Matthew 14
ICC New Testament Commentary
At that time Herod the tetrarch heard of the fame of Jesus,
(M) 14:1 At that time Herod the tetrarch heard the report concerning Jesus.] Mk. has: “And the king, Herod, heard; for His name became notorious.” In Mk. the reference in φανερὸν γὰρ ἐγένετο τὸ ὄνομα αὐτοῦ seems to be to the mission of the Twelve which Mk. has just recorded: “They went out and preached, and cast out many demons,” etc. “And Herod heard; for His name became notorious.” Mt., by altering the order, has separated this incident of Herod from the charge to the Twelve, and, moreover, had omitted altogether the express statement that they went forth on their mission. He therefore introduces the section with a loose formula, ἐν ἐκείνῳ τῷ καιρῷ; cf. 11:25, 12:1. For βασιλεύς he substitutes the more precisely accurate τετραάρχης, which Lk. also has, and omits the surmises of the people. For ἀκοή, cf. 4:24.

(M) 2. And he said to his servants, This is John the Baptist; he is risen from the dead; and therefore the powers are active in him.] Mk. has: “And he said (ἔλεγεν, א A C L S1) that John the Baptizer has risen from the dead, and therefore the powers are active in him. But others were saying that it is Elijah. And others were saying that he is a prophet as one of the prophets. But Herod heard, and said, John whom I beheaded, he is risen.” Mt. seems to have had ἔλεγεν in 14.—βαπτιστής] for βαπτίζων, cf. the same change in 3:1. Mt. abbreviates Mk.’s double statement of Herod’s opinion and the surmises of other people.—αἱ δυνάμεις] elsewhere in this Gospel means “miraculous actions.” Here, as in Mar_14, it seems to denote the supernatural powers who operated through the risen Baptist.

(M) 3. For Herod seized John, and bound him, and threw him into prison on account of Herodias, the wife of Philip his brother.] Mk. has: “For he, Herod, had sent and seized John, and bound him in prison on account of Herodias, the wife of Philip his brother. Because he had married her.”—ἔδησεν] The aorists throughout the section are borrowed from Mk. They are practically equivalent to the English pluperfect.—ἐν φυλακῇ] i.e. Machærus, Josephus, Ant. xviii. 119.—Φιλίππου] not the tetrarch, but a son of Herod the Great and Mariamne. Josephus, Ant. xviii. 136, calls him “Herod.”

(M) 4. For John said to him, It is not lawful for thee to have her.]—αὐτῷ] Mk. has: τῷ Ἡρῴδῃ. Mt. as often omits Mk.’s ὅτι.—αὐτήν] Mk. has: τὴν γυναῖκα τοῦ ἀδελφοῦ σου. For Mt.’s avoidance of Mk.’s iteration of a phrase, see on 4:18, and Introduction, p. xxiv.

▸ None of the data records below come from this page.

Definition code_token (tw : TokenWithLoc) : CodeToken := (tw_token tw, tw_offset tw, tw_len tw).

Definition not_comment (t : Token) : bool := match t with Comment _ => false | _ => true end.

Section WithStd.
Context `{Unicode, FloatText}.

(** [SourceText::tokens]: the shebang line is lexed too. *)
Definition tokens (src : SourceText) : Rewrites (list TokenWithLoc) :=
  rw_lex (lex_loop (S (length (st_text src))) []
    (in_lexicon (Lexer_with_file (st_text src) (st_name src)) (st_lexicon src))).

Definition code_tokens (src : SourceText) : Rewrites (list CodeToken) :=
  ts ← tokens src; Ok (map code_token (filter (fun tw => not_comment (tw_token tw) = true) (ts : list TokenWithLoc))).

(** ** Renames *)

(** [RenameSymbol::apply] *)
Definition rename_apply (renames : list (Text * Text)) (tw : TokenWithLoc) : option Edit :=
  match tw_token tw with
  | Symbol name => new ← table_get renames name; Some (mkEdit (tw_offset tw) (tw_len tw) new)
  | _ => None
  end.

(** [collect_edits]: a rule is its [apply]; the first that answers wins. *)
Fixpoint first_edit (rules : list (TokenWithLoc -> option Edit)) (tw : TokenWithLoc) : option Edit :=
  match rules with
  | [] => None
  | rule :: rules => match rule tw with Some e => Some e | None => first_edit rules tw end
  end.

Definition collect_edits (src : SourceText) (rules : list (TokenWithLoc -> option Edit)) : Rewrites (list Edit) :=
  ts ← tokens src; Ok (omap (first_edit rules) (ts : list TokenWithLoc)).

(** [collect_lexical_edits] *)
Fixpoint lexical_loop (src : SourceText) (target : Lexicon) (desugared : list Token)
    (ts : list TokenWithLoc) : Rewrites (list Edit) :=
  match ts with
  | [] => Ok []
  | tw :: ts =>
    if in_shebang src tw || bool_decide (tw_token tw ∈ desugared) then lexical_loop src target desugared ts
    else
      lexeme ← slice (st_text src) (tw_offset tw) (tw_offset tw + tw_len tw);
      match lexicon_respell (st_lexicon src) (tw_token tw) lexeme target with
      | Ok replacement =>
        es ← lexical_loop src target desugared ts;
        Ok (match replacement with Some r => mkEdit (tw_offset tw) (tw_len tw) r :: es | None => es end)
      | Err e => Err (RW_Respell (tw_loc tw) e)
      | Panics => Panics
      | Starved => Starved
      end
  end.

Definition collect_lexical_edits (src : SourceText) (target : Lexicon) (desugared : list Token) : Rewrites (list Edit) :=
  ts ← tokens src; lexical_loop src target desugared ts.

(** [check_removals] *)
Definition check_removals (src : SourceText) (removals : list (Text * Text)) : Rewrites () :=
  ts ← code_tokens src;
  match omap (fun t => match ct_token t with
                       | Symbol name => pair name <$> table_get removals name
                       | _ => None end) (ts : list CodeToken) with
  | [] => Ok ()
  | found => Err (RW_Removed found)
  end.
End WithStd.

(** ** Walking forms by their tokens *)

Definition opens_form (t : Token) : bool :=
  match t with LeftParen | LeftBracket | LeftBrace => true | _ => false end.
Definition closes_form (t : Token) : bool :=
  match t with RightParen | RightBracket | RightBrace => true | _ => false end.

Fixpoint balanced_loop (ts : list CodeToken) (pos : nat) (depth : Z) : nat :=
  match ts with
  | [] => pos
  | t :: ts =>
    if opens_form (ct_token t) then balanced_loop ts (S pos) (depth + 1)
    else if closes_form (ct_token t) then
      if (depth - 1 =? 0)%Z then S pos else balanced_loop ts (S pos) (depth - 1)
    else balanced_loop ts (S pos) depth
  end.

(** [skip_balanced_form] *)
Definition skip_balanced_form (ts : list CodeToken) (start : nat) : nat :=
  balanced_loop (drop start ts) start 0.

(** The loop of [skip_pipe_form]; [one] is [skip_one_form]. *)
Fixpoint skip_pipe_loop (one : nat -> Rewrites nat) (m : nat) (ts : list CodeToken) (pos : nat) : Rewrites nat :=
  match m with
  | O => Starved
  | S m =>
    match ts !! pos with
    | None => Ok pos
    | Some t => if decide (ct_token t = Pipe) then Ok (S pos)
                else pos ← one pos; skip_pipe_loop one m ts pos
    end
  end.

Fixpoint skip_one_from (n : nat) (ts : list CodeToken) (pos : nat) : Rewrites nat :=
  match n with
  | O => Starved
  | S n =>
    match ts !! pos with
    | None => Panics
    | Some t =>
      match ct_token t with
      | LeftParen | LeftBracket | LeftBrace => Ok (skip_balanced_form ts pos)
      | Pipe | AtPipe => skip_pipe_loop (skip_one_from n ts) (S (length ts)) ts (S pos)
      | Quote | Quasiquote | Unquote | UnquoteSplicing | Splice | ListSugar => skip_one_from n ts (S pos)
      | _ => Ok (S pos)
      end
    end
  end.

(** [skip_one_form] *)
Definition skip_one_form (ts : list CodeToken) (pos : nat) : Rewrites nat := skip_one_from (S (length ts)) ts pos.

(** A loop over the forms from [pos] on while [go] holds of the position: where
    each begins and where it is past. *)
Fixpoint forms_while (m : nat) (go : nat -> bool) (ts : list CodeToken) (pos : nat) : Rewrites (list (nat * nat) * nat) :=
  match m with
  | O => Starved
  | S m =>
    if go pos then
      past ← skip_one_form ts pos;
      '(forms, stop) ← forms_while m go ts past;
      Ok ((pos, past) :: forms, stop)
    else Ok ([], pos)
  end.

Definition token_is (ts : list CodeToken) (i : nat) (t : Token) : bool := bool_decide (ct_token <$> ts !! i = Some t).

Definition symbol_at (ts : list CodeToken) (i : nat) : option Text :=
  match ct_token <$> ts !! i with Some (Symbol s) => Some s | _ => None end.

(** Where the token [i] starts, and where it ends. *)
Definition start_at (ts : list CodeToken) (i : nat) : Rewrites N := t ← or_panics (ts !! i); Ok (ct_start t).
Definition end_at (ts : list CodeToken) (i : nat) : Rewrites N := t ← or_panics (ts !! i); Ok (ct_end t).

(** An edit from one offset up to another. *)
Definition edit_between (from to : N) (by_ : Text) : Rewrites Edit := Ok (mkEdit from ((to + USIZE - from) mod USIZE) by_).

(** ** Unwraps *)

(** The end of an empty parameter list at [i]: [[]] or [()]. *)
Definition empty_params (ts : list CodeToken) (i : nat) : option nat :=
  if token_is ts i LeftBracket then if token_is ts (S i) RightBracket then Some (i + 2)%nat else None
  else if token_is ts i LeftParen then if token_is ts (S i) RightParen then Some (i + 2)%nat else None
  else None.

(** [try_match_unwrap]: [(symbol (fn [] body...))] *)
Definition try_match_unwrap (source : Text) (ts : list CodeToken) (i : nat) (unwraps : list (Text * Text))
    : Rewrites (option Edit) :=
  if negb (token_is ts i LeftParen) then Ok None else
  match symbol_at ts (i + 1) ≫= table_get unwraps with
  | None => Ok None
  | Some _ =>
    if negb (token_is ts (i + 2) LeftParen && token_is ts (i + 3) (Symbol (text "fn"))) then Ok None else
    match empty_params ts (i + 4) with
    | None => Ok None
    | Some params_end =>
      match ts !! params_end with
      | None => Ok None
      | Some body_first =>
        let inner_close := skip_balanced_form ts (i + 2) in
        if (inner_close =? 0)%nat then Ok None else
        match ts !! (inner_close - 1)%nat with
        | None => Ok None
        | Some inner_paren =>
          let outer_close := skip_balanced_form ts i in
          form_start ← start_at ts i;
          match ts !! (outer_close - 1)%nat with
          | None => Ok None
          | Some outer_paren =>
            body ← slice source (ct_start body_first) (ct_start inner_paren);
            e ← edit_between form_start (ct_end outer_paren) (trim body);
            Ok (Some e)
          end
        end
      end
    end
  end.

(** The loop of [collect_unwrap_edits]. *)
Fixpoint unwrap_loop (m : nat) (source : Text) (ts : list CodeToken) (unwraps : list (Text * Text)) (i : nat)
    : Rewrites (list Edit) :=
  match m with
  | O => Starved
  | S m =>
    match ts !! i with
    | None => Ok []
    | Some t =>
      o ← try_match_unwrap source ts i unwraps;
      match o with
      | Some e => es ← unwrap_loop m source ts unwraps (skip_balanced_form ts i); Ok (e :: es)
      | None =>
        match ct_token t with
        | Symbol name =>
          match table_get unwraps name with
          | Some msg =>
            if (0 <? i)%nat && token_is ts (i - 1) LeftParen then Err (RW_Unwrap name msg)
            else unwrap_loop m source ts unwraps (S i)
          | None => unwrap_loop m source ts unwraps (S i)
          end
        | _ => unwrap_loop m source ts unwraps (S i)
        end
      end
    end
  end.

(** ** Shorthands *)

(** One round of [collect_desugar_edits]. *)
Definition desugar_at (shorthands : list Token) (shebang : N) (ts : list CodeToken) (i : nat) : Rewrites (list Edit) :=
  match ts !! i with
  | None => Ok []
  | Some t =>
    if negb (bool_decide (ct_token t ∈ shorthands)) || (ct_start t <? shebang) then Ok []
    else match shorthand_form (ct_token t) with
    | None => Err (RW_NoForm (ct_token t))
    | Some form =>
      match ts !! S i with
      | None => Ok []
      | Some next =>
        if closes_form (ct_token next) then Ok [] else
        past ← skip_one_form ts i;
        if (past <=? i + 1)%nat || (length ts <? past)%nat then Ok [] else
        form_end ← end_at ts (past - 1);
        e ← edit_between (ct_start t) (ct_start next) (LPAREN :: form ++ [SPACE]);
        Ok [e; mkEdit form_end 0 [RPAREN]]
      end
    end
  end.

(** A loop that collects the edits of each index. *)
Fixpoint collect_at (f : nat -> Rewrites (list Edit)) (idx : list nat) : Rewrites (list Edit) :=
  match idx with
  | [] => Ok []
  | i :: idx => a ← f i; b ← collect_at f idx; Ok (a ++ b)
  end.

(** ** Flattening *)

(** The two edits that delete the delimiters of a form between its first child
    and the end of its last. *)
Definition strip_edits (open first last_end close : N) : Rewrites (list Edit) :=
  a ← edit_between open first [];
  b ← edit_between last_end close [];
  Ok [a; b].

(** The children of the bindings, which must be pairs: their delimiters. *)
Fixpoint pairs_loop (m : nat) (ts : list CodeToken) (close_idx pos : nat) : Rewrites (option (list (nat * nat))) :=
  match m with
  | O => Starved
  | S m =>
    if negb (pos <? close_idx)%nat then Ok (Some []) else
    t ← or_panics (ts !! pos);
    if decide (ct_token t = LeftBracket \/ ct_token t = LeftParen) then
      let pair_close_next := skip_balanced_form ts pos in
      if (pair_close_next =? 0)%nat then Ok None else
      let pair_close := (pair_close_next - 1)%nat in
      '(children, _) ← forms_while (S (length ts)) (fun p => p <? pair_close)%nat ts (S pos);
      if negb (length (children : list (nat * nat)) =? 2)%nat then Ok None else
      rest ← pairs_loop m ts close_idx pair_close_next;
      Ok (option_map (cons (pos, pair_close)) rest)
    else Ok None
  end.
(* ===== verification/RewriteProps.v ===== *)
(** * What a rewrite promises

    [apply_edits_exact]: edits applied from the back of the text give the text
    in which every span is replaced at once, unless two of them overlap.
    [skip_one_form_exact]: the walk over tokens finds the end of a form that has
    no byte literal in it; two theorems show what the rewriter does with a form
    that has one, and with an unwrapped body.  [rewrite_ends]: no fuel of the
    rewriter is ever short. *)

From stdpp Require Import base numbers option list strings sorting.
From S2P Require Import Prelude LirRecord Files ValueTree Scalar Text Escape Lexer LexerProps LexerTiles SynReader SynGrammar SynPrint ReaderProps EpochRules Epoch EpochTemplate EpochProps Rewrite.

Local Open Scope N_scope.

(** ** A text cut at its edits *)

(** What an edit takes out, what it puts there, and the text up to the next. *)
Record Piece := mkPiece { pc_old : Text; pc_new : Text; pc_gap : Text }.

Definition pieces_text (part : Piece -> Text) (ps : list Piece) : Text :=
  concat (map (fun p => part p ++ pc_gap p) ps).

(** The edits of a text cut so, [at_] bytes into it. *)
Fixpoint edits_of (at_ : N) (ps : list Piece) : list Edit :=
  match ps with
  | [] => []
  | p :: ps => mkEdit at_ (blen (pc_old p)) (pc_new p) :: edits_of (at_ + blen (pc_old p ++ pc_gap p)) ps
  end.

Lemma split_bytes_Some n t a b : split_bytes n t = Some (a, b) -> t = a ++ b /\ blen a = n.
Proof.
  revert n a. induction t as [|c t IH]; intros n a; cbn; destruct (N.eqb_spec n 0) as [->|Hn]; try (intros [= <- <-]; done); try done.
  destruct (N.leb_spec (len_utf8 c) n) as [Hl|]; [|done].
  destruct (split_bytes (n - len_utf8 c) t) as [[a' b']|] eqn:Hs; [|done]. cbn. intros [= <- <-].
  apply IH in Hs as [-> Ha]. split; [done|]. cbn. lia.
Qed.

Lemma replace_range_app a old b by_ :
  replace_range (a ++ old ++ b) (blen a) (blen a + blen old) by_ = Ok (a ++ by_ ++ b).
Proof.
  unfold replace_range, range_len. rewrite (proj2 (N.ltb_ge _ _)) by lia. cbn.
  rewrite split_bytes_app. cbn. replace (blen a + blen old - blen a) with (blen old) by lia. by rewrite split_bytes_app.
Qed.

(** An edit whose ends are no inside of a character. *)
Definition on_boundaries (t : Text) (e : Edit) : Prop :=
  is_Some (split_bytes (ed_offset e) t) /\ is_Some (split_bytes (ed_offset e + ed_len e) t).

(** Where the end of an edit has not wrapped. *)
Definition unwrapped (e : Edit) : Prop := ed_end e = ed_offset e + ed_len e.

Lemma boundaries_unwrapped t e : blen t < USIZE -> on_boundaries t e -> unwrapped e.
Proof.
  intros Ht [_ [[b r] Hs]]. apply split_bytes_Some in Hs as [-> Hb]. rewrite blen_app in Ht. apply N.mod_small. lia.
Qed.

(** A prefix of [a ++ b] no longer than [a]. *)
Lemma prefix_within (a b x y : Text) : a ++ b = x ++ y -> blen x <= blen a -> exists g, a = x ++ g /\ y = g ++ b.
Proof.
  revert x. induction a as [|c a IH]; intros [|d x] Heq Hle.
  - by exists [].
  - cbn in Hle. pose proof (len_utf8_pos d). lia.
  - by exists (c :: a).
  - injection Heq as -> Heq. cbn in Hle. destruct (IH x Heq) as (g & -> & ->); [lia|]. by exists g.
Qed.

Lemma boundary_pieces t p r e : t = p ++ r -> on_boundaries t e -> unwrapped e -> ed_end e <= blen p ->
  exists q old g, p = q ++ old ++ g /\ ed_offset e = blen q /\ ed_len e = blen old.
Proof.
  intros -> [[[a a'] Ha] [[b b'] Hb]] Hun He. rewrite Hun in He. apply split_bytes_Some in Ha as [Ha Hal], Hb as [Hb Hbl].
  destruct (prefix_within p r b b' Hb ltac:(lia)) as (g & -> & _). rewrite <- app_assoc in Ha.
  destruct (prefix_within b (g ++ r) a a' Ha) as (old & -> & _).
  { rewrite Hal, Hbl. lia. }
  exists a, old, g. rewrite <- app_assoc. split; [done|]. rewrite blen_app in Hbl. lia.
Qed.

Lemma overlapping_tail e es : overlapping (e :: es) = None -> overlapping es = None /\ match es with e' :: _ => ed_end e' <= ed_offset e | [] => True end.
Proof. destruct es as [|e' es]; [done|]. cbn. destruct (N.ltb_spec (ed_offset e) (ed_end e')); [done|]. by split. Qed.

(** Edits from the back of [p], none over another: they cut it. *)
Lemma sorted_applies es p ps : overlapping es = None -> Forall unwrapped es -> Forall (on_boundaries (p ++ pieces_text pc_old ps)) es ->
  match es with e :: _ => ed_end e <= blen p | [] => True end ->
  exists q ps', apply_sorted es (p ++ pieces_text pc_new ps) = Ok (q ++ pieces_text pc_new ps')
    /\ q ++ pieces_text pc_old ps' = p ++ pieces_text pc_old ps
    /\ edits_of (blen q) ps' = rev es ++ edits_of (blen p) ps.
Proof.
  revert p ps. induction es as [|e es IH]; intros p ps Hno Hun Hb Hend; [by exists p, ps|].
  apply Forall_cons in Hun as [Hu Hun]. apply overlapping_tail in Hno as [Hno Hnext]. apply Forall_cons in Hb as [He Hb].
  destruct (boundary_pieces _ p _ e eq_refl He Hu Hend) as (q & old & g & -> & Hoff & Hlen).
  set (ps1 := mkPiece old (ed_text e) g :: ps).
  assert ((q ++ old ++ g) ++ pieces_text pc_old ps = q ++ pieces_text pc_old ps1) as Hold.
  { unfold ps1, pieces_text. cbn. by rewrite <- !app_assoc. }
  rewrite Hold in Hb. destruct (IH q ps1 Hno Hun Hb) as (q' & ps' & Hap & Ho & Hed).
  { destruct es; [done|]. by rewrite <- Hoff. }
  exists q', ps'. split; [|split].
  - cbn [apply_sorted]. rewrite Hu, Hoff, Hlen, <- !app_assoc, replace_range_app. cbn.
    rewrite <- Hap. f_equal. unfold ps1, pieces_text. cbn. by rewrite <- !app_assoc.
  - by rewrite Ho, Hold.
  - rewrite Hed. cbn. rewrite <- app_assoc. cbn. rewrite <- Hlen, <- Hoff, (blen_app q), Hoff. destruct e; cbn in *. subst. done.
Qed.

(** ** The sort *)

Definition key_le (a b : Edit) : Prop := key_below b a = false.

Lemma key_below_spec a b : key_below a b = true <-> ed_offset a < ed_offset b \/ (ed_offset a = ed_offset b /\ ed_len a < ed_len b).
Proof. unfold key_below. rewrite orb_true_iff, andb_true_iff, !N.ltb_lt, N.eqb_eq. done. Qed.

Lemma key_le_spec a b : key_le a b <-> ed_offset a < ed_offset b \/ (ed_offset a = ed_offset b /\ ed_len a <= ed_len b).
Proof.
  unfold key_le. pose proof (key_below_spec b a). destruct (key_below b a).
  - split; [done|]. intros. destruct H as [H _]. specialize (H eq_refl). lia.
  - split; [|done]. intros _. destruct H as [_ H].
    destruct (decide (ed_offset a < ed_offset b \/ (ed_offset a = ed_offset b /\ ed_len a <= ed_len b))) as [|Hn]; [done|].
    exfalso. assert (false = true) by (apply H; lia). done.
Qed.

Lemma sort_insert_perm e es : sort_insert e es ≡ₚ e :: es.
Proof. induction es as [|e' es IH]; cbn; [done|]. destruct (key_below e e'); [|done]. rewrite IH. apply perm_swap. Qed.

Lemma sort_edits_perm es : sort_edits es ≡ₚ es.
Proof. induction es as [|e es IH]; cbn; [done|]. by rewrite sort_insert_perm, IH. Qed.

(** Sorted from the back. *)
Definition descends : list Edit -> Prop := StronglySorted (fun a b => key_le b a).

Lemma sort_insert_descends e es : descends es -> descends (sort_insert e es).
Proof.
  intros Hs. induction Hs as [|e' es Hs IH Hf]; cbn; [repeat constructor|]. destruct (key_below e e') eqn:Hk.
  - constructor; [done|]. rewrite sort_insert_perm. constructor; [|done]. apply key_le_spec. apply key_below_spec in Hk. lia.
  - constructor; [by constructor|]. constructor; [done|]. rewrite Forall_forall in Hf |- *. intros x Hx. apply Hf in Hx.
    apply key_le_spec in Hk. rewrite key_le_spec in *. lia.
Qed.

Lemma sort_edits_descends es : descends (sort_edits es).
Proof. induction es; cbn; [constructor|]. by apply sort_insert_descends. Qed.

(** The second of two edits starts inside the first, or at its start with both
    replacing text. *)
Definition overlap (a b : Edit) : Prop :=
  ed_offset a <= ed_offset b /\ ed_offset b < ed_end a /\ (ed_offset a = ed_offset b -> ed_len a <= ed_len b).

Lemma overlapping_Some es a b : descends es -> overlapping es = Some (a, b) -> overlap a b /\ exists rest, es ≡ₚ a :: b :: rest.
Proof.
  intros Hs. induction Hs as [|later es Hs IH Hf]; [done|]. destruct es as [|earlier es]; [done|]. cbn [overlapping].
  destruct (N.ltb_spec (ed_offset later) (ed_end earlier)) as [Ho|Ho].
  - intros [= <- <-]. split; [|exists es; apply perm_swap]. apply Forall_cons in Hf as [Hk%key_le_spec _]. unfold overlap. lia.
  - intros H. destruct (IH H) as [Hov [rest Hp]]. split; [done|]. exists (later :: rest).
    rewrite Hp. change (a :: b :: later :: rest) with ([a; b] ++ later :: rest). by rewrite <- Permutation_middle.
Qed.

(** C19: edits on character boundaries are either applied all at once or refused.
    When [apply_edits] answers a text, the source is cut at exactly the spans of
    the edits, in order, and the answer is the same text with each span's bytes
    replaced and every byte outside a span kept; when it answers an error, two
    of the edits overlap.  It never splits a character and never goes past the
    end. *)
Theorem apply_edits_exact (source : Text) (edits : list Edit) : blen source < USIZE -> Forall (on_boundaries source) edits ->
  match apply_edits source edits with
  | Ok out => exists lead ps, source = lead ++ pieces_text pc_old ps /\ edits ≡ₚ edits_of (blen lead) ps
                /\ out = lead ++ pieces_text pc_new ps
  | Err (RW_Overlap a b) => overlap a b /\ exists rest, edits ≡ₚ a :: b :: rest
  | _ => False
  end.
Proof.
  intros Hlen Hb. unfold apply_edits. pose proof (sort_edits_perm edits) as Hp. pose proof (sort_edits_descends edits) as Hs.
  set (es := sort_edits edits) in *. destruct (overlapping es) as [[a b]|] eqn:Ho.
  - destruct (overlapping_Some _ _ _ Hs Ho) as [Hov [rest Hr]]. split; [done|]. exists rest. by rewrite <- Hp.
  - destruct (sorted_applies es source [] Ho) as (q & ps & Hap & Hold & Hed).
    + rewrite Hp. eapply Forall_impl; [exact Hb|]. intros e He. exact (boundaries_unwrapped _ _ Hlen He).
    + unfold pieces_text. cbn. rewrite app_nil_r. by rewrite Hp.
    + destruct es as [|e es]; [done|]. rewrite <- Hp in Hb. apply Forall_cons in Hb as [He _].
      rewrite (boundaries_unwrapped _ _ Hlen He). destruct He as [_ [[b r] Hsp]]. apply split_bytes_Some in Hsp as [-> <-]. rewrite blen_app. lia.
    + unfold pieces_text in Hap, Hold at 2. cbn in Hap, Hold. rewrite app_nil_r in Hap, Hold. rewrite Hap.
      exists q, ps. split; [done|]. split; [|done]. rewrite Hed. cbn. rewrite app_nil_r, <- Permutation_rev. by rewrite Hp.
Qed.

(M) 5. And wishing to kill him, he feared the multitude, because they held him as a prophet.] Mk. has a different account: “And Herodias set herself against him, and wished to kill him, and could not. For Herod was fearing John, knowing him to be a man just and holy. And he was keeping him in prison; and having heard him, he was much perplexed, and was hearing him gladly.” Mt., in summarising Mk., seems to be influenced by another form of the story.

(M) 6. And on the birthday of Herod, the daughter of Herodias danced in the midst, and pleased Herod.] Mt. summarises Mk vv. 21 and 22.—γενεσίοις δὲ γενομένοις] For the dative, cf. Blass, p. 120, n. 3. The dative seems to be due to a fusion of Mk.’s τοῖς γενεσίοις with his preceding γενομένης ἡμέρας. γενέσια is used in the later Greek as equivalent to γενέθλια, a birthday; cf. Fayûm Towns, 11420, 1158, 11930.

(M) 7. Whence with an oath he promised to give to her whatever she should ask.] Mt. summarises Mk 23-24. For ὃ ἐάν, see on 11:29.—αἰτήσηται] Mk. has αἰτήσῃς and αἴτησον, but ᾐτήσατο in v. 25. For the middle as the stronger word, see Moulton, p. 160. For the juxtaposition of both voices, see Mark 10:35, Mark 10:38.

(M) 8. And she, being put forward by her mother, Give me, she says, here upon a dish the head of John the Baptist.] Mt. summarises Mk 24-25. In abbreviating, he shortens the narrative so far as to make it almost unintelligible. The reader must suppose that Herodias and Herod were living together, which Mk. has stated in v. 17 ὅτι αὐτὴν ἐγάμησεν, from the fact that the daughter of Herodias danced before Herod. He has also to infer that this took place at a public festivity from τοὺς συνανακειμένους of the next verse.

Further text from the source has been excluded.